● **Exercise instructions**: Copy out each line below in which the string "subst" appears.

● **Task material**:
(** C6.  The base of the output name is "{description}_{page_number}_
    {job_number}" when [taken_date] is the empty string and
    "{description}_{page_number}_{taken_date}_{job_number}" otherwise, with
    [None] printed as "None"; every character outside the alphanumerics
    and the underscore is then stripped, none of them is left, and ".jpeg"
    is appended.  [rename_jpeg] renames the file it is given to that name
    in its directory, the name taken as it is when no entry has it, and
    then moves it: a call for an existing file that prints no failure
    leaves the content under that name in the directory of the
    description. *)
Theorem rename_jpeg_name :
  (forall (page_number : Z) (description taken_date job_number : option string),
      new_name_base page_number description taken_date job_number
      = Spec.strip_nonword
          (if bool_decide (taken_date = Some EmptyString)
           then fmt description +:+ "_" +:+ pretty page_number +:+ "_"
                  +:+ fmt job_number
           else fmt description +:+ "_" +:+ pretty page_number +:+ "_"
                  +:+ fmt taken_date +:+ "_" +:+ fmt job_number)
      /\ Spec.filter_chars (fun c => negb (Py.isword c))
           (new_name_base page_number description taken_date job_number)
         = EmptyString)
  /\ fmt None = "None"
  /\ new_name_base 3 None None None = "None_3_None_None"
  /\ new_name_base 3 (Some "Roof-leak") (Some EmptyString) (Some "4711")
     = "Roofleak_3_4711"
  /\ new_name_base 3 (Some "Roof-leak") (Some "03_01_2020") (Some "4711")
     = "Roofleak_3_03_01_2020_4711"
  /\ (forall (dir base : string) (w : world),
        Os.path_exists (Path.join dir (base +:+ ".jpeg")) w = false ->
        unique_name dir base w = base +:+ ".jpeg")
  /\ (forall (e : env) (old_file : string) (page_number : Z)
        (description uploaded_by taken_date job_number : option string)
        (w : world),
        let base :=
          Spec.strip_nonword
            (Spec.raw_name_base page_number description taken_date
               job_number) in
        let new_file :=
          Path.join (Path.dirname old_file)
            (unique_name (Path.dirname old_file) base w) in
        rename_jpeg e old_file page_number description uploaded_by taken_date
          job_number w
        = try_except
            (Os.rename e old_file new_file ;;;
             move_jpeg_to_directory e new_file description)
            (fun err => print (FailedToRename old_file err)) w)
  /\ (forall (e : env) (old_file : string) (page_number : Z)
        (description uploaded_by taken_date job_number : option string)
        (w : world) (content : string),
        let base :=
          Spec.strip_nonword
            (Spec.raw_name_base page_number description taken_date
               job_number) in
        let r := rename_jpeg e old_file page_number description uploaded_by
                   taken_date job_number w in
        files w !! old_file = Some content ->
        stdout (snd r) = stdout w ->
        exists desc,
          description = Some desc
          /\ files (snd r)
               !! Path.join (Path.join (Path.dirname old_file) desc)
                    (unique_name (Path.dirname old_file) base w)
             = Some content
          /\ (Os.path_exists
                (Path.join (Path.dirname old_file) (base +:+ ".jpeg")) w
              = false ->
              files (snd r)
                !! Path.join (Path.join (Path.dirname old_file) desc)
                     (base +:+ ".jpeg")
              = Some content)).
Proof.
  split.
  { intros page_number description taken_date job_number.
    rewrite new_name_base_spec.
    split; [reflexivity|apply strip_nonword_isword]. }
  do 4 (split; [reflexivity|]).
  split; [apply unique_name_first_free|]. split.
  - intros e old_file page_number description uploaded_by taken_date
      job_number w base new_file. subst base new_file.
    unfold rename_jpeg. now rewrite new_name_base_spec.
  - intros e old_file page_number description uploaded_by taken_date
      job_number w content base r Hold Hquiet. subst base r.
    destruct (rename_jpeg_quiet e old_file page_number description uploaded_by
                taken_date job_number w content Hold Hquiet)
      as (desc & -> & Hfinal).
    rewrite new_name_base_spec in Hfinal.
    exists desc. split; [reflexivity|]. split; [exact Hfinal|].
    intros Hfree. now rewrite (unique_name_first_free _ _ _ Hfree) in Hfinal.
Qed.

Lemma rename_jpeg_name_witness :
  files two_temp_files !! "out/a.jpeg" = Some "first image"
  /\ Os.path_exists (Path.join "out" ("Roof_1_4711" +:+ ".jpeg"))
       two_temp_files = false
  /\ unique_name "out" "Roof_1_4711" two_temp_files = "Roof_1_4711.jpeg"
  /\ files (snd (rename_jpeg (example_env true []) "out/a.jpeg" 1
                   (Some "Roof") (Some "Alice") (Some EmptyString)
                   (Some "4711") two_temp_files))
       !! "out/Roof/Roof_1_4711.jpeg"
     = Some "first image".
Proof.
  assert (Hold : files two_temp_files !! "out/a.jpeg" = Some "first image")
    by (vm_compute; reflexivity).
  assert (Hfree : Os.path_exists (Path.join "out" ("Roof_1_4711" +:+ ".jpeg"))
                    two_temp_files = false) by (vm_compute; reflexivity).
  split; [exact Hold|]. split; [exact Hfree|]. split.
  - exact (proj1 (proj2 (proj2 (proj2 (proj2 (proj2 rename_jpeg_name)))))
             "out" "Roof_1_4711" two_temp_files Hfree).
  - destruct (proj2 (proj2 (proj2 (proj2 (proj2 (proj2 (proj2
                       rename_jpeg_name))))))
                (example_env true []) "out/a.jpeg" 1 (Some "Roof")
                (Some "Alice") (Some EmptyString) (Some "4711")
                two_temp_files "first image" Hold
                ltac:(vm_compute; reflexivity))
      as (desc & Hdesc & _ & Hname).
    injection Hdesc as <-. exact (Hname Hfree).
Defined.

● **Exercise answer**:
      job_number w base new_file. subst base new_file.
      job_number w content base r Hold Hquiet. subst base r.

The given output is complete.